Items listed in a dataset:
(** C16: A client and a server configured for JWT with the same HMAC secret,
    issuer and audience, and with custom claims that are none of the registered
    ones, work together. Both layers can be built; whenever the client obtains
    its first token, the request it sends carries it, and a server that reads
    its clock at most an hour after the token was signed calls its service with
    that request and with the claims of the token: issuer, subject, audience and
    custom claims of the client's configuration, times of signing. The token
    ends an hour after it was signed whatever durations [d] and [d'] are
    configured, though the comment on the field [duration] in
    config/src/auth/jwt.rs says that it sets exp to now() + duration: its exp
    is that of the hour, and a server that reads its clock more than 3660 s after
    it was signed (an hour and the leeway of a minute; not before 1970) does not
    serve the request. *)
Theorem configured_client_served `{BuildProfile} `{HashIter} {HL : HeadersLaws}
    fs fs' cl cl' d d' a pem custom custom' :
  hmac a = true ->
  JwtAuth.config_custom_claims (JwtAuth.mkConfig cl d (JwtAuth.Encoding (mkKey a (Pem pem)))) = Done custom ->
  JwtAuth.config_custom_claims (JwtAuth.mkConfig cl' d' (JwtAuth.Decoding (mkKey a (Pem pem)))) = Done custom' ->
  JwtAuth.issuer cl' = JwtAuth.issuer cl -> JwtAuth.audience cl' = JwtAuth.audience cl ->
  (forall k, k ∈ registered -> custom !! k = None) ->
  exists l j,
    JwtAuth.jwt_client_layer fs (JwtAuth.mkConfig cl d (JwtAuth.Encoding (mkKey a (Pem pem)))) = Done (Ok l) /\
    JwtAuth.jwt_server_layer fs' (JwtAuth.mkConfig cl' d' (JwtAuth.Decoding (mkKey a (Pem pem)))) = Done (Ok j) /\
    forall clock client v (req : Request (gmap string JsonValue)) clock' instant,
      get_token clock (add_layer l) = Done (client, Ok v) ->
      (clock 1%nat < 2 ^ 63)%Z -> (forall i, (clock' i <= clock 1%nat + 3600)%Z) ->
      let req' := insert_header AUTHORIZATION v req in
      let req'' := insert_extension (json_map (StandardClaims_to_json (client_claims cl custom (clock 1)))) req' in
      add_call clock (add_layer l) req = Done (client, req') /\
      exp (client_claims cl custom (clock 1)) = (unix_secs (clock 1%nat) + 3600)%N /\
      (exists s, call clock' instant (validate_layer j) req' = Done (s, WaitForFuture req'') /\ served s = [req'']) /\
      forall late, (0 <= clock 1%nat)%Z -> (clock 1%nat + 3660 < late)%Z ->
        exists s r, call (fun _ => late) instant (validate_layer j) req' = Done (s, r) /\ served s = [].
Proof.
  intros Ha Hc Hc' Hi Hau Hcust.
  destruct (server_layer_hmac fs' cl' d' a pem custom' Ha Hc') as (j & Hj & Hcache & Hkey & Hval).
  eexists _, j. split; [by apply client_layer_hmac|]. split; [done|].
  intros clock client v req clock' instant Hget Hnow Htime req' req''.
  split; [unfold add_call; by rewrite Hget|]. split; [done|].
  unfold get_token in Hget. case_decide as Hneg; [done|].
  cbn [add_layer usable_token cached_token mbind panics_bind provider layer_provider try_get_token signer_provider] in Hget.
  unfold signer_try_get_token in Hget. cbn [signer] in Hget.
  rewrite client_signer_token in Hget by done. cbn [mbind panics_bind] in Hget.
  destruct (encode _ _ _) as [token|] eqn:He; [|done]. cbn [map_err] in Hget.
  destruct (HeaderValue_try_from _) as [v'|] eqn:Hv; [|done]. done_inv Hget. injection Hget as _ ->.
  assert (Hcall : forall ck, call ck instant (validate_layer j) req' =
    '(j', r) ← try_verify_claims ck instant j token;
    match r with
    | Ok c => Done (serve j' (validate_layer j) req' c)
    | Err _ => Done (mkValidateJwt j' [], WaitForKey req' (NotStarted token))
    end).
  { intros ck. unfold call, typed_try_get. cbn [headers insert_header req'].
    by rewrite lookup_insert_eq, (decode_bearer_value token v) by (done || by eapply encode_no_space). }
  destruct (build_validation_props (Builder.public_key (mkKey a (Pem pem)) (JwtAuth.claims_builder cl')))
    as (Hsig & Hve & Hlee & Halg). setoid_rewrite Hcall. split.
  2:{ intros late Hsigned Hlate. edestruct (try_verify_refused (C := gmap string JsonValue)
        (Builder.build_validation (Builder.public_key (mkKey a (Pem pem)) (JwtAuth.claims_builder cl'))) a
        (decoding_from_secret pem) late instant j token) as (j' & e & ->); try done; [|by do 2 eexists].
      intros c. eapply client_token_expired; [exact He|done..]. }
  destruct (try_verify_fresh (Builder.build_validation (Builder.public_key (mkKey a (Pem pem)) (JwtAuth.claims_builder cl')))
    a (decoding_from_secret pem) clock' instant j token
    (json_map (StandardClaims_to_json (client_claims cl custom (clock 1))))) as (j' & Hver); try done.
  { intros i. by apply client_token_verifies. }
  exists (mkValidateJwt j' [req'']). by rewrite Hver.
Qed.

| GOAL OF THE EXERCISE |
Reproduce each line from the data that has "eapply" in it.

| TASK RESULT |
    by rewrite lookup_insert_eq, (decode_bearer_value token v) by (done || by eapply encode_no_space). }
      intros c. eapply client_token_expired; [exact He|done..]. }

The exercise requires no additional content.